**Work item:** Within the listing below, please copy exactly the lines between the line holding "split; [done|]. split." and the line holding "assert (forall x, reachable", inclusive.

**Extracted information:**

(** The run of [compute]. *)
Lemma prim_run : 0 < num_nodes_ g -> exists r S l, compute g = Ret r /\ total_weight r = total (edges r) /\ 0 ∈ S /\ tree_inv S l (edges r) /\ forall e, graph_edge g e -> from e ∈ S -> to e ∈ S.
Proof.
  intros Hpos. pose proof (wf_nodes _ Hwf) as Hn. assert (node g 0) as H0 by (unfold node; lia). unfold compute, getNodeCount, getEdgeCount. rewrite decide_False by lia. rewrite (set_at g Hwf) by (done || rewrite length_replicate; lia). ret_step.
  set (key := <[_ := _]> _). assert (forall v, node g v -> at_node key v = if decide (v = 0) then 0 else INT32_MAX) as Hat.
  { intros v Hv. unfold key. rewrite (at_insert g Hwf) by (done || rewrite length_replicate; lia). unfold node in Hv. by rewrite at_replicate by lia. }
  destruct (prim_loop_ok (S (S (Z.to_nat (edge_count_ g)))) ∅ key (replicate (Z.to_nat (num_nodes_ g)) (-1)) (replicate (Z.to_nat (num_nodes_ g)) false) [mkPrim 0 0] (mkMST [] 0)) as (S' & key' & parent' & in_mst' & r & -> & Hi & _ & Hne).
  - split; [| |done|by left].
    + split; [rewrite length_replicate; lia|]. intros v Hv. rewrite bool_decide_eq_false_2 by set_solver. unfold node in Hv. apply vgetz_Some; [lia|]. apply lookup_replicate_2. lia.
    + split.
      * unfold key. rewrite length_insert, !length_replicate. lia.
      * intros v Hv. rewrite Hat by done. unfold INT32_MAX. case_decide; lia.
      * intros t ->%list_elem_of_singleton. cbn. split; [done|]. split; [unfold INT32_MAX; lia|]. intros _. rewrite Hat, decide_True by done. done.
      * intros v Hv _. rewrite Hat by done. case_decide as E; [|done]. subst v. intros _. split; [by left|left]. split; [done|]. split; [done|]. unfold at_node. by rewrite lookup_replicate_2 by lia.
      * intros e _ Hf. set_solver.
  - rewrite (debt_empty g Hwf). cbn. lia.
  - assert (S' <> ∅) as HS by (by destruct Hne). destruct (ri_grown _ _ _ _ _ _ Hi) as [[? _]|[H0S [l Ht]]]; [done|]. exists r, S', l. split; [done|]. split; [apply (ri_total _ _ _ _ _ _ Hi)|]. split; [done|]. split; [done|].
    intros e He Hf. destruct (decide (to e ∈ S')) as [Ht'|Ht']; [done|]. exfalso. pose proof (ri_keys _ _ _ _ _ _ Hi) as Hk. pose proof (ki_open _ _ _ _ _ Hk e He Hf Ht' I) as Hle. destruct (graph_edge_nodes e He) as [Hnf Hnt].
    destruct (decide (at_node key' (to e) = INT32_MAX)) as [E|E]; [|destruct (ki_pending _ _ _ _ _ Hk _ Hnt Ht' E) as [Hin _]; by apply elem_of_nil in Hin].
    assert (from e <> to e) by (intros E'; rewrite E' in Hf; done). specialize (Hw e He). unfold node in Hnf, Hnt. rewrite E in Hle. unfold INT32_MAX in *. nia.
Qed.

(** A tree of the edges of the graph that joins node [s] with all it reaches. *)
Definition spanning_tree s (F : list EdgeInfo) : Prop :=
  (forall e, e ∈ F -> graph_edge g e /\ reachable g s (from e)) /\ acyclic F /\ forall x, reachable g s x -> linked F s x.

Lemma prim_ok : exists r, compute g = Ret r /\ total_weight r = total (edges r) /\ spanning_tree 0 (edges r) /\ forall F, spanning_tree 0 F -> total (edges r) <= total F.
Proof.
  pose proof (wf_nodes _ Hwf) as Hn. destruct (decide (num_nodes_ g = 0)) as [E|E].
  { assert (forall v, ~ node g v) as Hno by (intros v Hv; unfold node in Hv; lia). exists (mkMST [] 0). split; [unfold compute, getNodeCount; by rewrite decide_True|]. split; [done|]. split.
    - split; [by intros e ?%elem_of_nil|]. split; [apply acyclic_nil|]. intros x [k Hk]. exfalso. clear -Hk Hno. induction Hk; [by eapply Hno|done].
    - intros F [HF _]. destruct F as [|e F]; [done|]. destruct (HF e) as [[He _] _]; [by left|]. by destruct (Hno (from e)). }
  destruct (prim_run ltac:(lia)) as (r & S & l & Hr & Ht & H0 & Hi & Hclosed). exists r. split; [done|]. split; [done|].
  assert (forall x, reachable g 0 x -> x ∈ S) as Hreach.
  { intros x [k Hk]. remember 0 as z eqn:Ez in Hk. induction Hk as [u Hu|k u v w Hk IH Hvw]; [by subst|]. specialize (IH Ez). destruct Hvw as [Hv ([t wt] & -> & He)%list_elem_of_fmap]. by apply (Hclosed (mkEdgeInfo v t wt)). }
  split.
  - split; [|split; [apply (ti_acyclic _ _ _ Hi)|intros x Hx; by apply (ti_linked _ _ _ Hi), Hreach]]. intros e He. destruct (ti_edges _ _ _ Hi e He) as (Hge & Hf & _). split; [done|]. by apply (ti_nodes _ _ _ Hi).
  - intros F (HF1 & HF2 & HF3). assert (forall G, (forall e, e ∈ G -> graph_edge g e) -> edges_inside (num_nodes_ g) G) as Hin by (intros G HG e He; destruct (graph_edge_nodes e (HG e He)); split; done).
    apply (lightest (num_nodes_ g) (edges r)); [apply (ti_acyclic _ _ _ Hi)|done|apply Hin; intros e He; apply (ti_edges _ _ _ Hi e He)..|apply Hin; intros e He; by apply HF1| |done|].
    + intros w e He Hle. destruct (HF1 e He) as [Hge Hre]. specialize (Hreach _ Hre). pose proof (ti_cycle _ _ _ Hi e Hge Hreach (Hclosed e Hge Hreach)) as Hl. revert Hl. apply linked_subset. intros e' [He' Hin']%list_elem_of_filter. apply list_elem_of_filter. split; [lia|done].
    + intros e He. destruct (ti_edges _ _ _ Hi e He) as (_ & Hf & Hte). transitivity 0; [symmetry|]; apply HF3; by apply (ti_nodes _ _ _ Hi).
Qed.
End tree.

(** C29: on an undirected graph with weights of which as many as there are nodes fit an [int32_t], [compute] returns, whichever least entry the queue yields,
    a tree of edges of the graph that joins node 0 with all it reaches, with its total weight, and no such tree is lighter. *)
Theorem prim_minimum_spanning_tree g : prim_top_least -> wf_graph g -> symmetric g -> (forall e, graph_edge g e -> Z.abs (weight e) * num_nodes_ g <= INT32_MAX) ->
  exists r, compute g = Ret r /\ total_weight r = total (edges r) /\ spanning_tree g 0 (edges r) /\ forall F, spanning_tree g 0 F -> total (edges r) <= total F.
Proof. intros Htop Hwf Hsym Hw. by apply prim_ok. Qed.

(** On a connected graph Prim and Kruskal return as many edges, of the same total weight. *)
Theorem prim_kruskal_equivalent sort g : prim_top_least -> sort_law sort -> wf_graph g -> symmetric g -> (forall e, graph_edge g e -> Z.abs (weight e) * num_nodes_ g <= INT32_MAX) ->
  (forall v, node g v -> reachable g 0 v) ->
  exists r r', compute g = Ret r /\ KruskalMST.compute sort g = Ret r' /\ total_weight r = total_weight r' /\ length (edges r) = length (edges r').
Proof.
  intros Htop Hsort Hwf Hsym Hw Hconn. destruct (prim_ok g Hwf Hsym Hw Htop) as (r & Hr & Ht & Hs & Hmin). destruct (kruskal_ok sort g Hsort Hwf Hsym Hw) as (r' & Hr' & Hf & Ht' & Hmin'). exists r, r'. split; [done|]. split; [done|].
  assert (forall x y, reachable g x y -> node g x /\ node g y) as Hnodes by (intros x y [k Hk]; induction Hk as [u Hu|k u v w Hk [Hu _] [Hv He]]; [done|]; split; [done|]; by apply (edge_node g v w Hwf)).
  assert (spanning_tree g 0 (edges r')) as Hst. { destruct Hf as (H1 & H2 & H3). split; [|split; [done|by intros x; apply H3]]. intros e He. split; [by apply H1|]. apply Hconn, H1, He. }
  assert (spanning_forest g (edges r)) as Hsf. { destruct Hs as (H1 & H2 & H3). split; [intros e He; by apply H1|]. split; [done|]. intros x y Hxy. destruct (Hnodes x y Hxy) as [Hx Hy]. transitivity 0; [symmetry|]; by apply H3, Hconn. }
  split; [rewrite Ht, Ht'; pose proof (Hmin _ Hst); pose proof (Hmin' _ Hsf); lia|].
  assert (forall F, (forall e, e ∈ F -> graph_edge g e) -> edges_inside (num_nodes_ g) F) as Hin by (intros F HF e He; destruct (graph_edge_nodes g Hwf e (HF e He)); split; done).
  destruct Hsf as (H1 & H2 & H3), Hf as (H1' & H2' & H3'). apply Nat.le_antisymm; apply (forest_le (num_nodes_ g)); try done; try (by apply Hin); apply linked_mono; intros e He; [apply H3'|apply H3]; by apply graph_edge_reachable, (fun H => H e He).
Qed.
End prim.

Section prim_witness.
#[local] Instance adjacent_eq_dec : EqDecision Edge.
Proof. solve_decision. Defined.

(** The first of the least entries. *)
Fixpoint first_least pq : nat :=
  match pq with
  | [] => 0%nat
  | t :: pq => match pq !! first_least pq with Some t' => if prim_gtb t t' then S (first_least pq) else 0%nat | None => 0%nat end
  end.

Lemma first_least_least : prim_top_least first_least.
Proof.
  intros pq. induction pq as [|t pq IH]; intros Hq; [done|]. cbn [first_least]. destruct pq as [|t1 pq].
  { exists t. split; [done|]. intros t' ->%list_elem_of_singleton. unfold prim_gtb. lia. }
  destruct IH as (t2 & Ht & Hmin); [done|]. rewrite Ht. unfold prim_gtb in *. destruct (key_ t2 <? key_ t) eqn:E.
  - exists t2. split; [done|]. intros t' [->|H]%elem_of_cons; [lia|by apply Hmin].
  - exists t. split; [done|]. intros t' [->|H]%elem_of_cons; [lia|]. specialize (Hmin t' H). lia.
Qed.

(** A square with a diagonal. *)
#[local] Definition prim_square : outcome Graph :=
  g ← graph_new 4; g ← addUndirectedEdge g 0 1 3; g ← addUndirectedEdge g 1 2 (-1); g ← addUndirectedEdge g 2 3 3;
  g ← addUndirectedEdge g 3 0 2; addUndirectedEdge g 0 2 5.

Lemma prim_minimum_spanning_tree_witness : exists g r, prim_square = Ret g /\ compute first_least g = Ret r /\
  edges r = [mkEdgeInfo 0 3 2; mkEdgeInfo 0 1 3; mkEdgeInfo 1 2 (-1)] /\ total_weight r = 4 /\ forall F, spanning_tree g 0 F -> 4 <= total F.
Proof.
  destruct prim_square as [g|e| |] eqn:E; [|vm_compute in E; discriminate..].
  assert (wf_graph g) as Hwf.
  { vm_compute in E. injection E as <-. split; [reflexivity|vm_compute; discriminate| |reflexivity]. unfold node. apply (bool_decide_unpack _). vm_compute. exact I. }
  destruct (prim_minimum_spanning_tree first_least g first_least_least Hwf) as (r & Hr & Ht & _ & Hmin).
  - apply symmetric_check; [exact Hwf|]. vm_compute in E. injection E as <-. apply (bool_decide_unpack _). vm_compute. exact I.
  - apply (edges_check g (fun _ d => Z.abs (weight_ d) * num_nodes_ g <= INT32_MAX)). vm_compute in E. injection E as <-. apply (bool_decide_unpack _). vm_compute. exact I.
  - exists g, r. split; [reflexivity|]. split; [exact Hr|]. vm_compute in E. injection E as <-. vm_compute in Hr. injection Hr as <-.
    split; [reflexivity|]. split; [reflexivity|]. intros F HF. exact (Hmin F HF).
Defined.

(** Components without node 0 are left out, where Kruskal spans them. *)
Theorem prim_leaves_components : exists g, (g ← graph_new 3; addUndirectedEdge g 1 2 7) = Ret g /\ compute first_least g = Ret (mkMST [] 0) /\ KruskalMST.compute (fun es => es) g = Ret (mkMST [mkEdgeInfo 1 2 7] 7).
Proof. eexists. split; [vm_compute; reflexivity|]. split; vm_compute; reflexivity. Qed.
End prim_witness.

**Task output:**
  { assert (forall v, ~ node g v) as Hno by (intros v Hv; unfold node in Hv; lia). exists (mkMST [] 0). split; [unfold compute, getNodeCount; by rewrite decide_True|]. split; [done|]. split.
    - split; [by intros e ?%elem_of_nil|]. split; [apply acyclic_nil|]. intros x [k Hk]. exfalso. clear -Hk Hno. induction Hk; [by eapply Hno|done].
    - intros F [HF _]. destruct F as [|e F]; [done|]. destruct (HF e) as [[He _] _]; [by left|]. by destruct (Hno (from e)). }
  destruct (prim_run ltac:(lia)) as (r & S & l & Hr & Ht & H0 & Hi & Hclosed). exists r. split; [done|]. split; [done|].
  assert (forall x, reachable g 0 x -> x ∈ S) as Hreach.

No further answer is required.